On the other hand, organizations all over the globe recognize the danger coming out of the Nigerian cyberspace and typically develop specific countermeasures into their cyber security programs. The threat is so real and potent that over the last 4 years, some of world’s biggest names in endpoint protection and cyber threat intelligence have conducted comprehensive studies into the activities of Nigerian cyber criminals. Eight of such studies were covered in my presentation at cybersecurenigeria 2019.

Logo of one of many Nigerian cyber threat actors groups

In the second part of the session, cyber threat intelligence data gathered, analyzed and transformed into insight, was presented about unnamed Nigerian organizations who are currently getting by in the under-regulated cyber threat environment. This data was mostly obtained from the darkweb.

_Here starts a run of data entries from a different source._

(** The header must be a list's, but its length is not compared with anything. *)
Definition eip2930_decode (to : Transaction) (from : bytes) : decoded (Transaction * bytes) :=
  try (h, from) := decode_header from in
  if negb (h_list h) then Err kUnexpectedString
  else
    try (id, from) := decode_u256 from in
    try (nonce, from) := decode_u64 from in
    try (price, from) := decode_u256 from in
    try (limit, from) := decode_u64 from in
    try (to_, from) := decode_to from in
    try (value_, from) := decode_u256 from in
    try (data_, from) := decode_bytes from in
    try (al, from) := decode_vector from in
    try (odd, from) := decode_bool from in
    try (r, from) := decode_u256 from in
    try (s, from) := decode_u256 from in
    Ok (mkTransaction (txn_type to) nonce price limit to_ value_ data_ odd (Some id) r s al (txn_from to),
        from).

Definition with_type (txn : Transaction) (type : option Z) : Transaction :=
  mkTransaction type (txn_nonce txn) (gas_price txn) (gas_limit txn) (txn_to txn)
    (value txn) (data txn) (odd_y_parity txn) (chain_id txn) (sig_r txn) (sig_s txn) (access_list txn)
    (txn_from txn).

Definition decode_transaction (to : Transaction) (from : bytes) : decoded (Transaction * bytes) :=
  try (h, from) := decode_header from in
  if h_list h then
    let leftover := zlen from - h_payload_length h in
    try (to, from) := legacy_decode (with_type to None) from in
    if zlen from =? leftover then Ok (to, from) else Err kListLengthMismatch
  else if h_payload_length h =? 0 then Err kInputTooShort
  else match from with
       | [] => Undef
       | t :: from =>
           if negb (t =? kEip2930TransactionType) then Err kUnsupportedEip2718Type
           else
             let n := Z.to_nat (h_payload_length h - 1) in
             let eip2718_view := take n from in
             try (to, eip2718_view) := eip2930_decode (with_type to (Some t)) eip2718_view in
             match eip2718_view with
             | _ :: _ => Err kListLengthMismatch
             | [] => Ok (to, drop n from)
             end
       end.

Nigeria is Africa’s most populous country, biggest economy, and undoubtedly, cyber fraud capital. This is because thousands of unemployed (and under-employed) Nigerian youths continue to participate in cybercriminal activities. The impact of these activities is being felt, more than ever before, across the globe. The number of Nigerian graduates supplied to the labor market every year is almost equal to the entire population of Jamaica. Some of these young people end up pursuing a career in cybercrime, and these category of people, who continue to grow in number, pose significant threats to local and global organizations. They typically cite lack of gainful employment opportunities and corrupt government as their reasons for perpetrating cybercriminal activities. While it is difficult to argue with this, it remains an unacceptable excuse, and appropriate punitive measures should always be meted out to those caught in the act. 

With that said, regulators and several arms of government in Nigeria remain largely accountable for malicious activities originating from within its cyber space therefore they cannot afford to continually turn a blind eye to this menace. This situation, which continues to get desperate by the day, needs to be arrested as soon as possible. One way of doing this is by creating an enabling environment for these young individuals to thrive. Some of the cyber fraud schemes created and operated by these criminals are testaments to their ingenuity. The energy and brainpower of these young individuals can be harnessed to create wealth for the country.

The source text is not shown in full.